Separated: Children at the Border (2018)
Inside the origins and impact of the Trump administration’s “zero tolerance” policy mandating that adults who enter the country unlawfully be criminally prosecuted and separated from the children they brought with them. This FRONTLINE documentary was among the first media reports to find that separations were happening to families who crossed the border illegally, months before the “zero tolerance” policy was officially announced. It also traced the Obama administration’s handling of minors at the border — including the federal response to a 2014 increase in crossings by minors and young families fleeing violence in Central America that took officials by surprise.
The Gang Crackdown (2018)
In the wake of a slew of gruesome killings linked to the gang MS-13, FRONTLINE investigated how efforts by law enforcement and the Trump administration to stop the violent international gang led to many immigrant teens being accused of gang affiliation and unlawfully detained.
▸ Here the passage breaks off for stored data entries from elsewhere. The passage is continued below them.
(* ===== verification/EngineFacts.v ===== *)
(** Lemmas about the template engine: the history invariant, runs of
    refreshes, refreshes that overlap, the submission loop and the archive. *)
From stdpp Require Import sorting.
From S2P Require Export Engine.
From Stdlib Require Import Strings.Ascii.

(** ** The job history *)

(** A job that did not go out clean has the same tip as the one before. *)
Fixpoint linked (h : list JobEntry) : Prop :=
  match h with
  | x :: ((y :: _) as r) =>
      (je_clean y = false -> prev_hash (je_job x) = prev_hash (je_job y)) /\ linked r
  | _ => True
  end.
Definition engine_inv (e : TemplateEngine) : Prop :=
  (length (job_history e) <= JOB_HISTORY_DEPTH)%nat /\ linked (job_history e) /\
  current_job e = je_job <$> last (job_history e).

Lemma linked_tail h : linked h -> linked (tail h).
Proof. destruct h as [|x [|y h]]; cbn; tauto. Qed.
Lemma last_snoc_cons {A} (x : A) l : last (x :: l) = Some (default x (last l)).
Proof. revert x; induction l as [|y l IH]; intros x; [done|]. change (last (x :: y :: l)) with (last (y :: l)). rewrite IH. done. Qed.
Lemma linked_snoc h x :
  linked h -> (je_clean x = false -> forall l, last h = Some l -> prev_hash (je_job l) = prev_hash (je_job x)) ->
  linked (h ++ [x]).
Proof.
  induction h as [|a [|b h] IH]; intros Hl Hx; [done| |].
  - cbn. split; [|done]. intros Hc. by apply (Hx Hc a).
  - destruct Hl as [Hab Hl]. cbn. split; [done|]. apply IH; [done|]. intros Hc l Hlast. by apply Hx.
Qed.
Lemma find_entry_tip h id en l :
  linked h -> last h = Some l -> find_entry h id = Some en -> je_superseded_by_clean en = false ->
  prev_hash (je_job en) = prev_hash (je_job l).
Proof.
  induction h as [|x h IH]; [done|]. intros Hl Hlast Hf Hs. cbn in Hf.
  destruct (bool_decide _).
  - injection Hf as <-. cbn in *. clear IH. revert x Hl Hlast Hs.
    induction h as [|y h IH]; intros x Hl Hlast Hs; [by injection Hlast as ->|].
    destruct Hl as [Hxy Hl]. cbn in Hs. apply orb_false_iff in Hs as [Hy Hs].
    rewrite (Hxy Hy). by apply IH.
  - destruct h as [|y h]; [done|]. destruct Hl as [_ Hl]. by apply IH.
Qed.
Lemma find_entry_In h id en :
  find_entry h id = Some en -> exists x, x ∈ h /\ je_job x = je_job en /\ job_id (je_job en) = id.
Proof.
  induction h as [|x h IH]; [done|]. cbn. destruct (bool_decide _) eqn:E.
  - intros [= <-]. exists x. apply bool_decide_eq_true in E. split; [by left|done].
  - intros H. destruct (IH H) as (y & ? & ? & ?). exists y. split; [by right|done].
Qed.

Lemma last_tail_keep {A} (h : list A) : (1 < length h)%nat -> last (tail h) = last h.
Proof. destruct h as [|x [|y h]]; cbn; [lia|lia|done]. Qed.

Lemma push_commit_inv e job clean now1 now2 :
  engine_inv e ->
  let '(e', c) := commit_job e job clean now1 in engine_inv (push_history e' job c now2).
Proof.
  intros (Hlen & Hl & Hcur). unfold commit_job, push_history, engine_inv. cbn [job_history current_job].
  set (h := if (JOB_HISTORY_DEPTH <=? length (job_history e))%nat then _ else _).
  assert ((length h < JOB_HISTORY_DEPTH)%nat /\ linked h /\ last h = last (job_history e)) as (H1 & H2 & H3).
  { unfold h, JOB_HISTORY_DEPTH in *. destruct (Nat.leb_spec 8 (length (job_history e))).
    - split; [|split; [by apply linked_tail|apply last_tail_keep; lia]].
      destruct (job_history e); cbn in *; lia.
    - done. }
  clearbody h. split; [rewrite length_app; cbn; lia|]. split; [|by rewrite last_snoc].
  apply linked_snoc; [done|]. cbn. intros Hc l Hlast.
  apply orb_false_iff in Hc as [_ Hc]. rewrite Hcur, <- H3, Hlast in Hc. cbn in Hc.
  unfold tip_moved in Hc. apply negb_false_iff, bool_decide_eq_true in Hc. congruence.
Qed.

Section refresh.
Context {HL : HexLib} {HS : Sha256Lib} {HB : BitcoinLib}.

(** Every way a refresh ends. *)
Lemma refresh_cases settings pool_cfg ids gbt now1 now2 e clean ids' e' effs :
  refresh settings pool_cfg ids gbt now1 now2 e clean = Ok (ids', e', effs) ->
  (exists why, e' = note_template_failure e why /\ effs = []) \/
  (exists address g job, valid_coinbase_address settings = Some address /\ gbt = Ok g /\
     build_job ids g address (coinbase_tag pool_cfg) (Z.to_nat (extranonce1_size pool_cfg))
       (Z.to_nat (extranonce2_size pool_cfg)) = (ids', Ok job) /\
     let '(e1, c) := commit_job e job clean now1 in
     e' = push_history e1 job c now2 /\
     effs = [PublishTemplateStats (height job) (coinbase_value job) (Z.of_nat (length (transactions job)));
             Broadcast {| jb_job := job; jb_clean := c |}]).
Proof.
  unfold refresh, refresh_job. destruct (valid_coinbase_address settings) as [a|].
  2: { intros [= <- <- <-]. left. eauto. }
  destruct gbt as [g|err|]; [|intros [= <- <- <-]; left; eauto|done].
  destruct (build_job _ _ _ _ _ _) as [ids1 [job|err|]] eqn:E; [|intros [= <- <- <-]; left; eauto|done].
  intros [= <- <- <-]. right. exists a, g, job. done.
Qed.

Record refresh_input := {
  ri_settings : RuntimeSettings;
  ri_gbt : outcome PoolError GbtResult;
  ri_now1 : Z;
  ri_now2 : Z;
  ri_clean : bool;
}.
(** The engine after a sequence of refreshes, one after the other. *)
Fixpoint refresh_run (pool_cfg : PoolConfig) (ids : JobIds) (e : TemplateEngine) (l : list refresh_input)
    : outcome PoolError (JobIds * TemplateEngine * list engine_effect) :=
  match l with
  | [] => Ok (ids, e, [])
  | i :: l =>
      '(ids, e, effs) ← refresh (ri_settings i) pool_cfg ids (ri_gbt i) (ri_now1 i) (ri_now2 i) e (ri_clean i);
      '(ids, e, effs') ← refresh_run pool_cfg ids e l;
      Ok (ids, e, effs ++ effs')
  end.

Lemma refresh_inv settings pool_cfg ids gbt now1 now2 e clean ids' e' effs :
  engine_inv e -> refresh settings pool_cfg ids gbt now1 now2 e clean = Ok (ids', e', effs) -> engine_inv e'.
Proof.
  intros Hi H. apply refresh_cases in H as [(why & -> & _)|(a & g & job & _ & _ & _ & H)]; [done|].
  pose proof (push_commit_inv e job clean now1 now2 Hi) as Hp.
  destruct (commit_job _ _ _ _) as [e1 c]. by destruct H as [-> _].
Qed.
Lemma refresh_run_inv pool_cfg ids e l ids' e' effs :
  engine_inv e -> refresh_run pool_cfg ids e l = Ok (ids', e', effs) -> engine_inv e'.
Proof.
  revert ids e effs; induction l as [|i l IH]; intros ids e effs Hi H; cbn [refresh_run] in H.
  { injection H as <- <- <-. done. }
  apply outcome_bind_ok in H as ([[ids1 e1] effs1] & H1 & H).
  apply outcome_bind_ok in H as ([[ids2 e2] effs2] & H2 & H). injection H as <- <- <-.
  eapply IH; [|exact H2]. by eapply refresh_inv.
Qed.
Lemma engine_new_inv : engine_inv engine_new.
Proof. split; [cbn; lia|done]. Qed.
End refresh.

(** ** Refreshes that overlap

    [force_refresh] runs on a dashboard request's task, the periodic refresh
    on the engine's: each builds its job, commits it, pushes it and broadcasts
    it, and the other may run in between. *)
Record system := { engine : TemplateEngine; tasks : list phase; sent : list JobBroadcast }.

Inductive sys_step : system -> system -> Prop :=
| step_build s job clean :
    sys_step s {| engine := engine s; tasks := tasks s ++ [Built job clean]; sent := sent s |}
| step_commit e ts1 job clean ts2 out now e' c :
    commit_job e job clean now = (e', c) ->
    sys_step {| engine := e; tasks := ts1 ++ Built job clean :: ts2; sent := out |}
             {| engine := e'; tasks := ts1 ++ Committed job c :: ts2; sent := out |}
| step_push e ts1 job c ts2 out now :
    sys_step {| engine := e; tasks := ts1 ++ Committed job c :: ts2; sent := out |}
             {| engine := push_history e job c now; tasks := ts1 ++ Pushed job c :: ts2; sent := out |}
| step_broadcast e ts1 job c ts2 out :
    sys_step {| engine := e; tasks := ts1 ++ Pushed job c :: ts2; sent := out |}
             {| engine := e; tasks := ts1 ++ ts2; sent := out ++ [{| jb_job := job; jb_clean := c |}] |}.
Definition sys_init (e : TemplateEngine) : system := {| engine := e; tasks := []; sent := [] |}.

(** ** Submission *)

Definition transient (answer : outcome PoolError ()) : Prop :=
  exists e, try_submit answer = Err e /\ is_permanent_reject e = false.
Definition settled (answer : outcome PoolError ()) : Prop :=
  answer = Ok tt \/ exists e, answer = Err e /\ is_permanent_reject e = true.
Lemma transient_or_settled answer : transient answer \/ settled answer.
Proof.
  destruct answer as [[]|e|].
  - right. by left.
  - destruct (is_permanent_reject e) eqn:E; [right; right; eauto|left; by exists e].
  - left. by exists (Other "submitblock task panicked").
Qed.
Lemma settled_not_transient answer : settled answer -> ~ transient answer.
Proof. intros [->|(e & -> & He)] (e' & H & He'); cbn in H; [done|]. injection H as <-. congruence. Qed.

(** What the first settled answer leads to. *)
Definition settle_effects (height : Z) (hash_hex block_hex : string) (answer : outcome PoolError ()) : list submit_effect :=
  match answer with Ok _ => [Attempt block_hex; MarkSubmitted height hash_hex] | _ => [Attempt block_hex] end.
Definition retry_effects (block_hex : string) (attempt : nat) : list submit_effect :=
  Attempt block_hex :: if (attempt <? SUBMIT_INLINE_ATTEMPTS)%nat then [Backoff (Z.shiftl 500 (Z.of_nat attempt))] else [].

Lemma inline_attempts_step height hash block_hex n attempt answers last_err :
  transient (answers attempt) ->
  exists e, try_submit (answers attempt) = Err e /\
  inline_attempts height hash block_hex (S n) attempt answers last_err =
    (retry_effects block_hex attempt ++ (inline_attempts height hash block_hex n (S attempt) answers (Some e)).1,
     (inline_attempts height hash block_hex n (S attempt) answers (Some e)).2).
Proof.
  intros (e & He & Hp). exists e. split; [done|]. cbn [inline_attempts]. rewrite He, Hp.
  destruct (inline_attempts _ _ _ _ _ _ _) as [effs r]. cbn [fst snd]. unfold retry_effects. done.
Qed.
Lemma inline_attempts_settled height hash block_hex n attempt answers last_err :
  settled (answers attempt) ->
  inline_attempts height hash block_hex (S n) attempt answers last_err =
    (settle_effects height hash block_hex (answers attempt), inl (answers attempt)).
Proof. intros [H|(e & H & He)]; cbn [inline_attempts]; rewrite H; cbn; [done|]. by rewrite He. Qed.

(** ** The archive *)

Lemma split_once_char c a b :
  c ∉ to_list a -> split_once (of_list [c]) (a ++ of_list [c] ++ b)%string = Some (a, b).
Proof.
  intros Hc. unfold split_once. rewrite !to_list_app, to_of_list. cbn [app].
  rewrite split_list_char by done. cbn. by rewrite !of_to_list.
Qed.
Lemma parse_archive_name_of height hash :
  is_u64 height -> str_len hash = 64 -> forallb is_ascii_hexdigit (to_list hash) = true ->
  parse_archive_name (archive_name height hash) = Some (height, hash).
Proof.
  intros Hh Hl Hx. unfold parse_archive_name, archive_name.
  assert (("block_" ++ dec height ++ "_" ++ hash ++ ".hex")%string
          = (("block_" ++ dec height ++ "_" ++ hash) ++ ".hex")%string) as ->.
  { apply (inj to_list). rewrite !to_list_app, <- !app_assoc. done. }
  rewrite str_strip_suffix_app. cbn [mbind option_bind]. rewrite str_strip_prefix_app.
  cbn [mbind option_bind]. change ("_") with (of_list [chr 95]) at 1 2.
  rewrite split_once_char.
  2: { apply dec_no_char; [apply Hh|]. unfold is_digit. rewrite ord_chr; lia. }
  cbn [mbind option_bind]. rewrite parse_uint_dec by done. cbn [mbind option_bind].
  by rewrite Hl, Hx.
Qed.
Lemma hex_digit_is_hex d : 0 <= d < 16 -> is_ascii_hexdigit (hex_digit d) = true.
Proof. intros H. unfold is_ascii_hexdigit. by rewrite to_digit16_hex_digit. Qed.

(** Replaying a file touches that file only. *)
Lemma replay_one_other answers a name n :
  n ≠ name ->
  let a' := (replay_one answers a name).1 in
  arch_top a' !! n = arch_top a !! n /\ arch_submitted a' !! n = arch_submitted a !! n /\ arch_rejected a' !! n = arch_rejected a !! n.
Proof.
  intros Hn. unfold replay_one. destruct (default _ _) as [height hash].
  destruct (arch_top a !! name) as [hex|] eqn:E; [|done].
  assert (forall b, arch_top (file_archived_block a name b) !! n = arch_top a !! n /\
    arch_submitted (file_archived_block a name b) !! n = arch_submitted a !! n /\
    arch_rejected (file_archived_block a name b) !! n = arch_rejected a !! n) as Hf.
  { intros b. unfold file_archived_block. rewrite E. cbn.
    destruct b; cbn; rewrite lookup_delete_ne, ?lookup_insert_ne by congruence; done. }
  destruct (try_submit _) as [|e|]; [apply Hf| |done]. destruct (_ || _); [apply Hf|done].
Qed.
(** Where a file is after its replay. *)
Definition replayed (answer : outcome PoolError ()) (a : Archive) (name hex : string) : Prop :=
  match try_submit answer with
  | Ok _ => arch_top a !! name = None /\ arch_submitted a !! name = Some hex
  | Err e =>
      if is_permanent_reject e || is_node_side_error e
      then arch_top a !! name = None /\ arch_rejected a !! name = Some hex
      else arch_top a !! name = Some hex
  | Panic => False
  end.
Lemma replay_one_self answers a name hex :
  arch_top a !! name = Some hex -> replayed (answers name) (replay_one answers a name).1 name hex.
Proof.
  intros E. unfold replay_one, replayed. destruct (default _ _) as [height hash]. rewrite E.
  destruct (try_submit (answers name)) as [|e|] eqn:Ha.
  - unfold file_archived_block. rewrite E. cbn. by rewrite lookup_delete_eq, lookup_insert_eq.
  - destruct (_ || _); [|done]. unfold file_archived_block. rewrite E. cbn.
    by rewrite lookup_delete_eq, lookup_insert_eq.
  - by destruct (answers name).
Qed.
Lemma replay_loop_other answers l a n :
  n ∉ l ->
  let a' := (replay_loop answers a l).1 in
  arch_top a' !! n = arch_top a !! n /\ arch_submitted a' !! n = arch_submitted a !! n /\ arch_rejected a' !! n = arch_rejected a !! n.
Proof.
  revert a; induction l as [|x l IH]; intros a Hn; [done|].
  apply not_elem_of_cons in Hn as [Hx Hn]. cbn [replay_loop].
  pose proof (replay_one_other answers a x n Hx) as H1. destruct (replay_one answers a x) as [a1 e1].
  specialize (IH a1 Hn). destruct (replay_loop answers a1 l) as [a2 e2]. cbn in *.
  destruct H1 as (-> & -> & ->) in IH. exact IH.
Qed.
Lemma replayed_ext answer a a' name hex :
  arch_top a' !! name = arch_top a !! name -> arch_submitted a' !! name = arch_submitted a !! name ->
  arch_rejected a' !! name = arch_rejected a !! name -> replayed answer a name hex -> replayed answer a' name hex.
Proof. unfold replayed. by intros -> -> ->. Qed.
Lemma replay_loop_spec answers l a n hex :
  NoDup l -> n ∈ l -> arch_top a !! n = Some hex -> replayed (answers n) (replay_loop answers a l).1 n hex.
Proof.
  revert a; induction l as [|x l IH]; intros a Hnd Hn Ht; [by apply not_elem_of_nil in Hn|].
  apply NoDup_cons in Hnd as [Hx Hnd]. cbn [replay_loop].
  destruct (decide (n = x)) as [->|Hne].
  - pose proof (replay_one_self answers a x hex Ht) as H1. destruct (replay_one answers a x) as [a1 e1].
    destruct (replay_loop_other answers l a1 x Hx) as (A & B & C).
    destruct (replay_loop answers a1 l) as [a2 e2]. by eapply replayed_ext.
  - apply elem_of_cons in Hn as [?|Hn]; [done|].
    destruct (replay_one_other answers a x n Hne) as (A & _ & _).
    destruct (replay_one answers a x) as [a1 e1]. cbn in A. rewrite <- A in Ht.
    specialize (IH a1 Hnd Hn Ht). by destruct (replay_loop answers a1 l) as [a2 e2].
Qed.
Lemma list_archived_NoDup a : NoDup (list_archived_blocks a).
Proof.
  unfold list_archived_blocks. rewrite merge_sort_Permutation.
  apply NoDup_ListNoDup, List.NoDup_filter, NoDup_ListNoDup. exact (NoDup_fst_map_to_list (arch_top a)).
Qed.
Lemma elem_of_list_archived a n :
  n ∈ list_archived_blocks a <-> is_Some (arch_top a !! n) /\ has_hex_extension n = true.
Proof.
  unfold list_archived_blocks. rewrite merge_sort_Permutation, list_elem_of_In, List.filter_In.
  rewrite <- list_elem_of_In, list_elem_of_fmap. split; intros [H Hx]; (split; [|done]).
  - destruct H as ([k v] & -> & H). apply elem_of_map_to_list in H. cbn. eauto.
  - destruct H as [v H]. exists (n, v). split; [done|]. by apply elem_of_map_to_list.
Qed.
Trafficked in America (2018)
The inside story of Guatemalan immigrant teens who were forced to work against their will on an Ohio egg farm in 2014. A collaboration between FRONTLINE and the Investigative Reporting Program at UC Berkeley, the film examined the Obama administration’s failure to protect unaccompanied minors from abuses, such as labor trafficking.
Immigration Battle (2015)
A two-hour special presentation with Independent Lens taking viewers behind the scenes to Washington’s corridors of power and exploring the political battles surrounding immigration, one of the country’s most pressing and divisive issues.
Lost in Detention (2011)
With the Investigative Reporting Workshop, a look at the soaring number of immigrant deportations and detentions under the Obama administration. The documentary investigated complaints of abuse and harsh treatment — including charges that families were being unfairly separated after being caught in the administration’s nationwide dragnet.